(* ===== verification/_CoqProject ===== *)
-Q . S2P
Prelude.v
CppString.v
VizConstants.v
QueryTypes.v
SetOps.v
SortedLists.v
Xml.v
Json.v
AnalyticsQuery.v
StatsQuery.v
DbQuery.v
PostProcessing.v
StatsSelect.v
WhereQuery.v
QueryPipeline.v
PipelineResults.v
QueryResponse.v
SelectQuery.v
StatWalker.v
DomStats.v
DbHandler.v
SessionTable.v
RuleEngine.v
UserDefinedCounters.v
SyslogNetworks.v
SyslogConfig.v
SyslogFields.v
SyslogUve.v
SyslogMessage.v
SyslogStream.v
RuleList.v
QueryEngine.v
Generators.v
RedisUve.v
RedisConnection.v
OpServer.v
* * *
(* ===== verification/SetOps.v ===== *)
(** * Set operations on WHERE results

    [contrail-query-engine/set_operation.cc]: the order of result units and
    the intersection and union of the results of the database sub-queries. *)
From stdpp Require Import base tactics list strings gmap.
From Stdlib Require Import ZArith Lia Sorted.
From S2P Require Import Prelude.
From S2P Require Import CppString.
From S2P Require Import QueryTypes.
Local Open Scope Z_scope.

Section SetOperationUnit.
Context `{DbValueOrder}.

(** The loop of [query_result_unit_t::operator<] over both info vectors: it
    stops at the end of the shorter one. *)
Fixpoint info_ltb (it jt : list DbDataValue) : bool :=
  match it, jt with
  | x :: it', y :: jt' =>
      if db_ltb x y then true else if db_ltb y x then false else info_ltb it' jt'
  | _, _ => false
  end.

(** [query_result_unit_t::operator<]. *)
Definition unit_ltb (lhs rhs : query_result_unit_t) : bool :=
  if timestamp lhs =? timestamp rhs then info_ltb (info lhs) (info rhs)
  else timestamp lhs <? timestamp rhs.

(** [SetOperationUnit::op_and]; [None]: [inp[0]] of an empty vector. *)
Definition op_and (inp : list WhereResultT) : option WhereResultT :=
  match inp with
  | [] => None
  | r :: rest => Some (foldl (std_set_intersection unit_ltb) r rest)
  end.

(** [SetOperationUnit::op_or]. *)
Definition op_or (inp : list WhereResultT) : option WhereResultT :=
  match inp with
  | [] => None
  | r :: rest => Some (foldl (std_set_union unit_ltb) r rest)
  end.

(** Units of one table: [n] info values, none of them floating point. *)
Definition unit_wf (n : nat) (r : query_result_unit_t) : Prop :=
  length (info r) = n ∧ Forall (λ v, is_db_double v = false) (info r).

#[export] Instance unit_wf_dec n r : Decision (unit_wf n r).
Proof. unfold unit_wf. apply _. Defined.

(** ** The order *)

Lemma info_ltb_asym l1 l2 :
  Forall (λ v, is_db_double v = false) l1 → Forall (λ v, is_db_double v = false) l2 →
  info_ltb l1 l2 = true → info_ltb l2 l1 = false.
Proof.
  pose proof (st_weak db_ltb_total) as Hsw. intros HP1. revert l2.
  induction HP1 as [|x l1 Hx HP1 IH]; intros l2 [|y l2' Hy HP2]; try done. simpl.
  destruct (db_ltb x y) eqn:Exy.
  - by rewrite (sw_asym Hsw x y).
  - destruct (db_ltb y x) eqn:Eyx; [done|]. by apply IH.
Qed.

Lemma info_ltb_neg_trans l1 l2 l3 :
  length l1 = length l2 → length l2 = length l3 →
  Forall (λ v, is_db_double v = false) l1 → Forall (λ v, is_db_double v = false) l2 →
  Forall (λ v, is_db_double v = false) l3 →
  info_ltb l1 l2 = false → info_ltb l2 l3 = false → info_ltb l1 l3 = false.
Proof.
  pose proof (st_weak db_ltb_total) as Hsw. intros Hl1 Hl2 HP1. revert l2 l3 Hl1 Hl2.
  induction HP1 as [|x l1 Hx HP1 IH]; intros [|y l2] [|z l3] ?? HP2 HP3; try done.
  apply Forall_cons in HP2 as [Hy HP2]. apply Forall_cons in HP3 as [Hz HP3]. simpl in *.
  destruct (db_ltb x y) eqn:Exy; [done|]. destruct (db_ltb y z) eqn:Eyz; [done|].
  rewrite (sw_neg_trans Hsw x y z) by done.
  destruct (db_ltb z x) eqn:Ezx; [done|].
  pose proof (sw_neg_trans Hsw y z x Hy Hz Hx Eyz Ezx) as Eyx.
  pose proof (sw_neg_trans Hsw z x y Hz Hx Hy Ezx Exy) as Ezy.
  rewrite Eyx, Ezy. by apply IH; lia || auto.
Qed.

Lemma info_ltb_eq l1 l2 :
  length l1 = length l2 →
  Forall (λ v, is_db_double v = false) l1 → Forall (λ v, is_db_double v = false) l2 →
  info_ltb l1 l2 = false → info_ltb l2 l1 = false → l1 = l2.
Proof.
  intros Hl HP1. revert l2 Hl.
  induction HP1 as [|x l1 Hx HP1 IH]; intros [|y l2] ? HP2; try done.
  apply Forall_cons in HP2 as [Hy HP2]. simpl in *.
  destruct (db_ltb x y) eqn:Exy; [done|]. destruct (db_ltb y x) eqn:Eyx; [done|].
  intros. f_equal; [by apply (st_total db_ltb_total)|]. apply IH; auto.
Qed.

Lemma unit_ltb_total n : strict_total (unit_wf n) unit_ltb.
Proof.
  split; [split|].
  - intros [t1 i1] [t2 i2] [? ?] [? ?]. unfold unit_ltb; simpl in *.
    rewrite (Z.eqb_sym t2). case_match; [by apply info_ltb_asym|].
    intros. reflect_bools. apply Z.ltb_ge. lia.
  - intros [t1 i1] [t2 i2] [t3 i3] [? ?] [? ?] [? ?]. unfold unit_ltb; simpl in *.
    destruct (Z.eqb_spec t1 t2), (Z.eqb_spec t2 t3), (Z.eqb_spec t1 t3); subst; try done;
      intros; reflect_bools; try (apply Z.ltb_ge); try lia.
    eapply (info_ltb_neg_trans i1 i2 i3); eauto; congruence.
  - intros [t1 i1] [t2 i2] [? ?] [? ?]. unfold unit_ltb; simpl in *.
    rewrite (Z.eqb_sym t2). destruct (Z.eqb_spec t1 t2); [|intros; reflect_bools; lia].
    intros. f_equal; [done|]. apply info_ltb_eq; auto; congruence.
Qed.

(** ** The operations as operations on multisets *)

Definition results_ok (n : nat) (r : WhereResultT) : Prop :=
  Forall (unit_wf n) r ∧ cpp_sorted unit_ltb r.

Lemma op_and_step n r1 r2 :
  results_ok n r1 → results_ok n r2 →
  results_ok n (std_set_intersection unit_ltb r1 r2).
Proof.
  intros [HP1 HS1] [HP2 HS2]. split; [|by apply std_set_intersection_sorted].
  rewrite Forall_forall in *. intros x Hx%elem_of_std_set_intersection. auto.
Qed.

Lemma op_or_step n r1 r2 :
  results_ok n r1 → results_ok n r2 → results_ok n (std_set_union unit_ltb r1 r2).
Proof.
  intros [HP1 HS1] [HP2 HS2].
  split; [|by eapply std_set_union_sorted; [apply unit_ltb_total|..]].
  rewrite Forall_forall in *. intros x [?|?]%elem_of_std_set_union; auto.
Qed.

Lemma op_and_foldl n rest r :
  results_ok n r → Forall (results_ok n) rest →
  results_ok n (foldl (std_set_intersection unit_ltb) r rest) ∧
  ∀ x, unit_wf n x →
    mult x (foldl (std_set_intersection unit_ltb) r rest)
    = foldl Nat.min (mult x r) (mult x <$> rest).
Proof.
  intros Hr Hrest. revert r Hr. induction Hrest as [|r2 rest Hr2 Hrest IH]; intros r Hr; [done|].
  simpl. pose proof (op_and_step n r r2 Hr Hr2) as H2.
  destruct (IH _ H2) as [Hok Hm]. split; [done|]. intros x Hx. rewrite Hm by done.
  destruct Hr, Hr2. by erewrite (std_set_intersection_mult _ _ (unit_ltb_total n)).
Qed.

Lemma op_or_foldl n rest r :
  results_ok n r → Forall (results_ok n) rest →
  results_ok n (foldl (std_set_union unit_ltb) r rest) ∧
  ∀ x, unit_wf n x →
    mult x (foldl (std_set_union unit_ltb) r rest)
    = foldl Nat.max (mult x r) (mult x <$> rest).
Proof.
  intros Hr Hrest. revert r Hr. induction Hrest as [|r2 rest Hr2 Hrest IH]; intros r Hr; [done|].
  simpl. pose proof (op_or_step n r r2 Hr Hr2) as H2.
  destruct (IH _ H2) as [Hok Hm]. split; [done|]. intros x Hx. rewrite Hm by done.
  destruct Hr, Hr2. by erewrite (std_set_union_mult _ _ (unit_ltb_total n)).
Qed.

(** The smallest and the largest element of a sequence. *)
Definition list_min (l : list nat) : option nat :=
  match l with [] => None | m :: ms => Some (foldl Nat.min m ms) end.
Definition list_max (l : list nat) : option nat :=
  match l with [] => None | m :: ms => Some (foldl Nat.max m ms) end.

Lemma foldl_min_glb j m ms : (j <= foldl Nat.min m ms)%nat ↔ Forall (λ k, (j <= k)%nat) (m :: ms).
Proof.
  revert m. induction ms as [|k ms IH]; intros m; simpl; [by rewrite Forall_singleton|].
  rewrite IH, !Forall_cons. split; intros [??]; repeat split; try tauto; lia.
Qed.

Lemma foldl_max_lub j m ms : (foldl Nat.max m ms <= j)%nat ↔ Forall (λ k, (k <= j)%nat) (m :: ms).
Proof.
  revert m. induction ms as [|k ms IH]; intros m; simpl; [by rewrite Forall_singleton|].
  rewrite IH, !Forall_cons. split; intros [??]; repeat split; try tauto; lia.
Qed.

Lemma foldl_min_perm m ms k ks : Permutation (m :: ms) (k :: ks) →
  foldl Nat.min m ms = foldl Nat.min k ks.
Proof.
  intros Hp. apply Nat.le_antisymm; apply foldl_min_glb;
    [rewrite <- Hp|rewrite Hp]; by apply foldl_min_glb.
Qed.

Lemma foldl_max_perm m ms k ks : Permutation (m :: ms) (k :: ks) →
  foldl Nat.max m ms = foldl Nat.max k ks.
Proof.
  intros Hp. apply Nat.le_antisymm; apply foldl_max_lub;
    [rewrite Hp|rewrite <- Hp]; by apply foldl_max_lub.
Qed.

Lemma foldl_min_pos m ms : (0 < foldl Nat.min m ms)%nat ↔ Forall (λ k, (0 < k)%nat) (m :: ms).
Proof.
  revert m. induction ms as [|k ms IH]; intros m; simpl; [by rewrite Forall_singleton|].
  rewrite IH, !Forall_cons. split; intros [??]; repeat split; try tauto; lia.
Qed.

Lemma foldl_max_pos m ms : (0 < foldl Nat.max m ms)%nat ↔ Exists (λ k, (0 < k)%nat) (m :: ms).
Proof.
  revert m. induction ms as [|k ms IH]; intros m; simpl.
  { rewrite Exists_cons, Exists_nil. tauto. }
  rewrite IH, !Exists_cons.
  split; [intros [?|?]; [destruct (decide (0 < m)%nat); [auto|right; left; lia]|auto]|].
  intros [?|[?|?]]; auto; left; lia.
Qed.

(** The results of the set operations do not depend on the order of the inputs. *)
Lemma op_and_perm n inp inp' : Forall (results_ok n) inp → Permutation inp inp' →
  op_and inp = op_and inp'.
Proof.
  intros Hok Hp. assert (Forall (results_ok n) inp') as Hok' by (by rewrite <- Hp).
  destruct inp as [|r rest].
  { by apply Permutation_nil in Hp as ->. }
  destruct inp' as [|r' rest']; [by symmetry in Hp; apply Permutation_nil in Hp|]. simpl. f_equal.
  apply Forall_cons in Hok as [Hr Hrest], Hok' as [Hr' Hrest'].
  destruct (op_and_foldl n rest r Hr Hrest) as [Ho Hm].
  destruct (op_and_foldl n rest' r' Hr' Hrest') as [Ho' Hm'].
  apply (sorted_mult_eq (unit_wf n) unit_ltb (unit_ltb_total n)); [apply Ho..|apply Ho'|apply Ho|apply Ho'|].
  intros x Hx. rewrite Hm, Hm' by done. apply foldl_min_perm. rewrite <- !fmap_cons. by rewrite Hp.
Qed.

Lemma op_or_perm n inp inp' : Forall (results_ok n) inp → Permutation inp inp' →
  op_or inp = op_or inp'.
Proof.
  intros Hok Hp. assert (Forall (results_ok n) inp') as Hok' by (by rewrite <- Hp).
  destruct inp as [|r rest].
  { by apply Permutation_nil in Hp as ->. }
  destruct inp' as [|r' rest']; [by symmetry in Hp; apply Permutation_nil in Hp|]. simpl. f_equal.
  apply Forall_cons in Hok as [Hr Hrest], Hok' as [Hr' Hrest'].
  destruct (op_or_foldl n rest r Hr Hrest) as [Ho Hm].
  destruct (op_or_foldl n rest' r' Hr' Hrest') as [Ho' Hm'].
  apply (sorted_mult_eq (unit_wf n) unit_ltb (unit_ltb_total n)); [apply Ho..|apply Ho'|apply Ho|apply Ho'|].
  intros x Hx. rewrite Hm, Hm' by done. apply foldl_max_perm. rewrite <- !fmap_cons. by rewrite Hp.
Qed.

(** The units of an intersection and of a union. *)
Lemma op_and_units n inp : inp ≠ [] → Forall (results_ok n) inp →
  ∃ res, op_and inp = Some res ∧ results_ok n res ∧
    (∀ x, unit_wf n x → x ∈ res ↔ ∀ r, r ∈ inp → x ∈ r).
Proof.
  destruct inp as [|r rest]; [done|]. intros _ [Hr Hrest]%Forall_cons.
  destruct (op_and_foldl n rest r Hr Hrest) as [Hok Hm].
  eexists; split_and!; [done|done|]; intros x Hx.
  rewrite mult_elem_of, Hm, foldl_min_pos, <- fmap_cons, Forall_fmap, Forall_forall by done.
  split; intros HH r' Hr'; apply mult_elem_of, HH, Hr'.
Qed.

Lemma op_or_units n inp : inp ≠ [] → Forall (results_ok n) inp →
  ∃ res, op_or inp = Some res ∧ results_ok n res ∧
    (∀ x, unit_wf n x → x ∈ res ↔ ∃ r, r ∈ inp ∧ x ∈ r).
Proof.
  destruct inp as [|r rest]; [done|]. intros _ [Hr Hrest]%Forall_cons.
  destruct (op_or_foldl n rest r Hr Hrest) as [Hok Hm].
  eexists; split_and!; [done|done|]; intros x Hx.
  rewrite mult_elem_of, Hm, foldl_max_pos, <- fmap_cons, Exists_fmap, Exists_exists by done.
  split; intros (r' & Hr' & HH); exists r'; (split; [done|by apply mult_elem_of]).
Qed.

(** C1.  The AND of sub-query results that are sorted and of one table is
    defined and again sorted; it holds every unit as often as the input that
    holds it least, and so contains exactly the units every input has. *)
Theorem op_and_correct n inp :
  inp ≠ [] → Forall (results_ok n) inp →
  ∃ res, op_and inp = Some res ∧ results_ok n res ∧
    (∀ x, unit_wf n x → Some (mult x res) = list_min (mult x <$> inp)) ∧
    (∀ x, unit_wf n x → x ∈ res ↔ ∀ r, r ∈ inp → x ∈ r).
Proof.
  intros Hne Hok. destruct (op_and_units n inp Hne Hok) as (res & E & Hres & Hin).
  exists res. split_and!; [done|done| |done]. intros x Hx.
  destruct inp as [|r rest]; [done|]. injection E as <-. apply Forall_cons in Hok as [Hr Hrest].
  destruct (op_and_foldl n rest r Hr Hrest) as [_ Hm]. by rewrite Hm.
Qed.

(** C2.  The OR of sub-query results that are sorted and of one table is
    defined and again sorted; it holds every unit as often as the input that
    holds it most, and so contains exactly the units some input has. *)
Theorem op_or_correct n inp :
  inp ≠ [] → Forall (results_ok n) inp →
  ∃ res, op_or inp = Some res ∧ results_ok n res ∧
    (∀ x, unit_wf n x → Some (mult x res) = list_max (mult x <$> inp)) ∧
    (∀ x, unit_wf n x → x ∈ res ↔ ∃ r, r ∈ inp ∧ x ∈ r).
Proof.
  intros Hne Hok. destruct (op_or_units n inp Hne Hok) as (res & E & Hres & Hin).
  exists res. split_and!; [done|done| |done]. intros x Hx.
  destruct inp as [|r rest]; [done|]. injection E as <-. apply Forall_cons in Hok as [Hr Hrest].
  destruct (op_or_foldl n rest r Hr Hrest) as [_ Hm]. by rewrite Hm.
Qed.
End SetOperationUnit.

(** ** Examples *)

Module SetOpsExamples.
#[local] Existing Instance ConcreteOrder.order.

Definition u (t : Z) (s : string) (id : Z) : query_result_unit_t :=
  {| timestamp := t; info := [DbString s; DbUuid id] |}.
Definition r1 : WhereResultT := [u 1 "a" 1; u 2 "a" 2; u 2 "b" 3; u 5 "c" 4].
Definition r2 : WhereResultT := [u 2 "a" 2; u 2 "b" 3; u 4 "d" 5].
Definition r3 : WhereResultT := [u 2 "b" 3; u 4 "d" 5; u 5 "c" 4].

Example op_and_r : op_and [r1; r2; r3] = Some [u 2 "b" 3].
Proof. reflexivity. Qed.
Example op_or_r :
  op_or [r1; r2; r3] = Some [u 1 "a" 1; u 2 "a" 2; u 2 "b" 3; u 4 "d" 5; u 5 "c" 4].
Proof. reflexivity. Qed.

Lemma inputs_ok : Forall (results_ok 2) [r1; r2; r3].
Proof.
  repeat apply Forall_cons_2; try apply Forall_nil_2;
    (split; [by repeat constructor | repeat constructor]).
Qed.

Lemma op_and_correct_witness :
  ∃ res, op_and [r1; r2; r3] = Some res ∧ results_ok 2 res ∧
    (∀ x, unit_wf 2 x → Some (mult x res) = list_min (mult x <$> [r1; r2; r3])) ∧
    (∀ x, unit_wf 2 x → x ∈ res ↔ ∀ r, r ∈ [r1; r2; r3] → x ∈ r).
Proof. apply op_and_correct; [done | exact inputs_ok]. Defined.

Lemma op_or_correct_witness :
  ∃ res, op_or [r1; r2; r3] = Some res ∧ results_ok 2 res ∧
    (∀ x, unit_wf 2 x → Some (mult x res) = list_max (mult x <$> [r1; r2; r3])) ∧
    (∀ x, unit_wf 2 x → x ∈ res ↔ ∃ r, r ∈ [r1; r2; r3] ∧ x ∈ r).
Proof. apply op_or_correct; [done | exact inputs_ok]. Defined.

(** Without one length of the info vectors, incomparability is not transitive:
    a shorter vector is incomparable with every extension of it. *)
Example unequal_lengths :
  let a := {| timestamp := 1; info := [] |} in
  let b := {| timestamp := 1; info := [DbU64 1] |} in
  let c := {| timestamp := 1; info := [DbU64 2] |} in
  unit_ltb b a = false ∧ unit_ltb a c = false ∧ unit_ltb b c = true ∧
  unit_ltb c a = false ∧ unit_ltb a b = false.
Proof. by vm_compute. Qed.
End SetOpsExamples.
--
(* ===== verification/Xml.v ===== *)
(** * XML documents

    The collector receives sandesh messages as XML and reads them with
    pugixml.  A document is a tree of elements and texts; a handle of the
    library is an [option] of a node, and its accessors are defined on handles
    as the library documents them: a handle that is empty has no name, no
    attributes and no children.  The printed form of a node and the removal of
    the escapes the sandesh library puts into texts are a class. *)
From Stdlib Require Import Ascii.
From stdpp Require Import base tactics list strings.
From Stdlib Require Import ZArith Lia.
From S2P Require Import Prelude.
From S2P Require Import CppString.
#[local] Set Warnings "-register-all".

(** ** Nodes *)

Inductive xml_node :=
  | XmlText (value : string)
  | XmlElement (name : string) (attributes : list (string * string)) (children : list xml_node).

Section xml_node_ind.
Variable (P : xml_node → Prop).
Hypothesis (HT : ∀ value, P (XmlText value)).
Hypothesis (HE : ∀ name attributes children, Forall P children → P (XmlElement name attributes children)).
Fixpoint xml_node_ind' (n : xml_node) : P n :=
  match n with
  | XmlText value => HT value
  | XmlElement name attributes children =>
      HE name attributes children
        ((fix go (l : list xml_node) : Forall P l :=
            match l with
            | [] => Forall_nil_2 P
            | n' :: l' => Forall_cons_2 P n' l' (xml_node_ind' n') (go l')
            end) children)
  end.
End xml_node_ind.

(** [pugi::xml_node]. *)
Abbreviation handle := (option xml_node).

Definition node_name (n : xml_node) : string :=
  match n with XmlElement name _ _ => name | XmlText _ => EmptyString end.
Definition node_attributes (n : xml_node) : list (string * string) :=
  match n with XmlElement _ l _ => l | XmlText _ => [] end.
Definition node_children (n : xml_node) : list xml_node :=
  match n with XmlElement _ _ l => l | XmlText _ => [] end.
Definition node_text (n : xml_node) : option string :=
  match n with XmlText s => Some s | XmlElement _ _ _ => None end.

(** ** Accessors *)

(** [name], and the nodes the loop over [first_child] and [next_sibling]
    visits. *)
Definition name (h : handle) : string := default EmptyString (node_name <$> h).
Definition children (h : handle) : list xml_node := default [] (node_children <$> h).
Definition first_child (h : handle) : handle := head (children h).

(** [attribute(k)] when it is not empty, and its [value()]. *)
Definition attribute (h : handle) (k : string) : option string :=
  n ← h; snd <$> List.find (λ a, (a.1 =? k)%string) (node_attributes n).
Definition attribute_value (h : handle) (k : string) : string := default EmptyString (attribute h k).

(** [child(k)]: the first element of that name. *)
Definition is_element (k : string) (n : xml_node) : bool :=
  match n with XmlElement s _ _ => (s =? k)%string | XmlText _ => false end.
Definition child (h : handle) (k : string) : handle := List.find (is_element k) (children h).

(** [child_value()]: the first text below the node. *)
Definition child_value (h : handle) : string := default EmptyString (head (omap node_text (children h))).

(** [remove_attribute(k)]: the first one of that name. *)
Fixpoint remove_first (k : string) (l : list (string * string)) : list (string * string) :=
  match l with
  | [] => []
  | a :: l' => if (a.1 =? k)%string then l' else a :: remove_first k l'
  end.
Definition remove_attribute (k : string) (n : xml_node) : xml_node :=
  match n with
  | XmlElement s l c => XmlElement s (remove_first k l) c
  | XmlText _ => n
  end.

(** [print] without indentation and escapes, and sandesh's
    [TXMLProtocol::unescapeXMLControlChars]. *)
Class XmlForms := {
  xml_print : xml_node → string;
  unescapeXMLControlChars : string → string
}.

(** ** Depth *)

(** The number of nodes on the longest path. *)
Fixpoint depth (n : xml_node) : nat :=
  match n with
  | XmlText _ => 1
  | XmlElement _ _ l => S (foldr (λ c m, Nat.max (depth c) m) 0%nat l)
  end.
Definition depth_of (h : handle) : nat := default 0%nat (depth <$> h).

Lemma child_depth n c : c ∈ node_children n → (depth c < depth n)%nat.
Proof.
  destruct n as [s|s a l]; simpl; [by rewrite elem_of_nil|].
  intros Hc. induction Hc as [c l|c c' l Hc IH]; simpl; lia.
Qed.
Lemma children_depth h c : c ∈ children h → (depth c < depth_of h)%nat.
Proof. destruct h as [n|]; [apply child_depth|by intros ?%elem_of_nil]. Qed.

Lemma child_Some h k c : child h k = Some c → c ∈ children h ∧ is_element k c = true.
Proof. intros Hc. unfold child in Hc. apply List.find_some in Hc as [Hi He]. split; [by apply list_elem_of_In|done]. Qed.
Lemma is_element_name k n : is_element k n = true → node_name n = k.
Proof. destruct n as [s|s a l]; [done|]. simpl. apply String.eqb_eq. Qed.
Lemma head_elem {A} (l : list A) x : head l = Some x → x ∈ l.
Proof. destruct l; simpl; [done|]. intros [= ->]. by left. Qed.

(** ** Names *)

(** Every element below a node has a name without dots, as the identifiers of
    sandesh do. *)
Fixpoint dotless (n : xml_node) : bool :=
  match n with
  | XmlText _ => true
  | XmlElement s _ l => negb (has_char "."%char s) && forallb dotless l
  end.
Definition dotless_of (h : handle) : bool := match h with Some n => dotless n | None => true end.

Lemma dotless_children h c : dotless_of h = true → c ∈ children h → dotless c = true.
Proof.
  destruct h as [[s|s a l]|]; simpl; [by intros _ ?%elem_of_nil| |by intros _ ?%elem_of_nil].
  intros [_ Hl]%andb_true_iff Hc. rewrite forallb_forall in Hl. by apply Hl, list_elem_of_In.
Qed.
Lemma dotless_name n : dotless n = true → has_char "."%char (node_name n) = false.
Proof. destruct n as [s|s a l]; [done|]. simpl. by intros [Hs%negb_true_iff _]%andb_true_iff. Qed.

:: WHAT TO PRODUCE ::
Scan the entries above. Copy each line that has the string "documents".

:: RESPONSE ::
(** * XML documents
    as the library documents them: a handle that is empty has no name, no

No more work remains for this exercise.